Saved entries
-*-

Definition mainPage (city : City.t) (sections : value) : M Page.t :=
  main <- lift (get_prop sections "main") ;;
  let mainSections := js_or main (VObj []) in
  heroServices <- lift (section_field mainSections "hero_services" "content") ;;
  areasWhyChoose <- lift (section_field mainSections "areas_whychoose" "content") ;;
  neighborhoods <- lift (section_field mainSections "areas_whychoose" "neighborhoods") ;;
  pricingProcess <- lift (section_field mainSections "pricing_process" "content") ;;
  faqsPart1 <- lift (section_field mainSections "faqs_part1" "faqs") ;;
  faqsPart2 <- lift (section_field mainSections "faqs_part2" "faqs") ;;
  testimonialsCta <- lift (section_field mainSections "testimonials_cta" "content") ;;
  wc1 <- lift (section_field mainSections "hero_services" "wordCount") ;;
  wc2 <- lift (section_field mainSections "areas_whychoose" "wordCount") ;;
  wc3 <- lift (section_field mainSections "pricing_process" "wordCount") ;;
  wc4 <- lift (section_field mainSections "faqs_part1" "wordCount") ;;
  wc5 <- lift (section_field mainSections "faqs_part2" "wordCount") ;;
  wc6 <- lift (section_field mainSections "testimonials_cta" "wordCount") ;;
  sum2 <- lift (js_add (js_or wc1 (VNum (num 0))) (js_or wc2 (VNum (num 0)))) ;;
  sum3 <- lift (js_add sum2 (js_or wc3 (VNum (num 0)))) ;;
  sum4 <- lift (js_add sum3 (js_or wc4 (VNum (num 0)))) ;;
  sum5 <- lift (js_add sum4 (js_or wc5 (VNum (num 0)))) ;;
  wordCount <- lift (js_add sum5 (js_or wc6 (VNum (num 0)))) ;;
  generatedAt <- new_Date_toISOString ;;
  ret {| Page.type := "main";
         Page.neighborhoodName := None;
         Page.title :=
           "Dumpster Rental in " ++ City.city city ++ ", " ++ City.state_code city
             ++ " - Affordable Roll-Off Rentals";
         Page.metaDescription :=
           "Professional dumpster rental in " ++ City.city city ++ ", "
             ++ City.state_code city ++ ". Fast delivery, transparent pricing.";
         Page.h1 :=
           "Dumpster Rental in " ++ City.city city ++ ", " ++ City.state_code city;
         Page.content :=
           VObj [("heroServices", js_or heroServices (VStr ""));
                 ("areasWhyChoose", js_or areasWhyChoose (VStr ""));
                 ("neighborhoods", js_or neighborhoods (VArr []));
                 ("pricingProcess", js_or pricingProcess (VStr ""));
                 ("faqsPart1", js_or faqsPart1 (VArr []));
                 ("faqsPart2", js_or faqsPart2 (VArr []));
                 ("testimonialsCta", js_or testimonialsCta (VStr ""))];
         Page.wordCount := wordCount;
         Page.generatedAt := generatedAt |}.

-*-

Retype every entry above, word for word.

* Answer section *
Definition mainPage (city : City.t) (sections : value) : M Page.t :=
  main <- lift (get_prop sections "main") ;;
  let mainSections := js_or main (VObj []) in
  heroServices <- lift (section_field mainSections "hero_services" "content") ;;
  areasWhyChoose <- lift (section_field mainSections "areas_whychoose" "content") ;;
  neighborhoods <- lift (section_field mainSections "areas_whychoose" "neighborhoods") ;;
  pricingProcess <- lift (section_field mainSections "pricing_process" "content") ;;
  faqsPart1 <- lift (section_field mainSections "faqs_part1" "faqs") ;;
  faqsPart2 <- lift (section_field mainSections "faqs_part2" "faqs") ;;
  testimonialsCta <- lift (section_field mainSections "testimonials_cta" "content") ;;
  wc1 <- lift (section_field mainSections "hero_services" "wordCount") ;;
  wc2 <- lift (section_field mainSections "areas_whychoose" "wordCount") ;;
  wc3 <- lift (section_field mainSections "pricing_process" "wordCount") ;;
  wc4 <- lift (section_field mainSections "faqs_part1" "wordCount") ;;
  wc5 <- lift (section_field mainSections "faqs_part2" "wordCount") ;;
  wc6 <- lift (section_field mainSections "testimonials_cta" "wordCount") ;;
  sum2 <- lift (js_add (js_or wc1 (VNum (num 0))) (js_or wc2 (VNum (num 0)))) ;;
  sum3 <- lift (js_add sum2 (js_or wc3 (VNum (num 0)))) ;;
  sum4 <- lift (js_add sum3 (js_or wc4 (VNum (num 0)))) ;;
  sum5 <- lift (js_add sum4 (js_or wc5 (VNum (num 0)))) ;;
  wordCount <- lift (js_add sum5 (js_or wc6 (VNum (num 0)))) ;;
  generatedAt <- new_Date_toISOString ;;
  ret {| Page.type := "main";
         Page.neighborhoodName := None;
         Page.title :=
           "Dumpster Rental in " ++ City.city city ++ ", " ++ City.state_code city
             ++ " - Affordable Roll-Off Rentals";
         Page.metaDescription :=
           "Professional dumpster rental in " ++ City.city city ++ ", "
             ++ City.state_code city ++ ". Fast delivery, transparent pricing.";
         Page.h1 :=
           "Dumpster Rental in " ++ City.city city ++ ", " ++ City.state_code city;
         Page.content :=
           VObj [("heroServices", js_or heroServices (VStr ""));
                 ("areasWhyChoose", js_or areasWhyChoose (VStr ""));
                 ("neighborhoods", js_or neighborhoods (VArr []));
                 ("pricingProcess", js_or pricingProcess (VStr ""));
                 ("faqsPart1", js_or faqsPart1 (VArr []));
                 ("faqsPart2", js_or faqsPart2 (VArr []));
                 ("testimonialsCta", js_or testimonialsCta (VStr ""))];
         Page.wordCount := wordCount;
         Page.generatedAt := generatedAt |}.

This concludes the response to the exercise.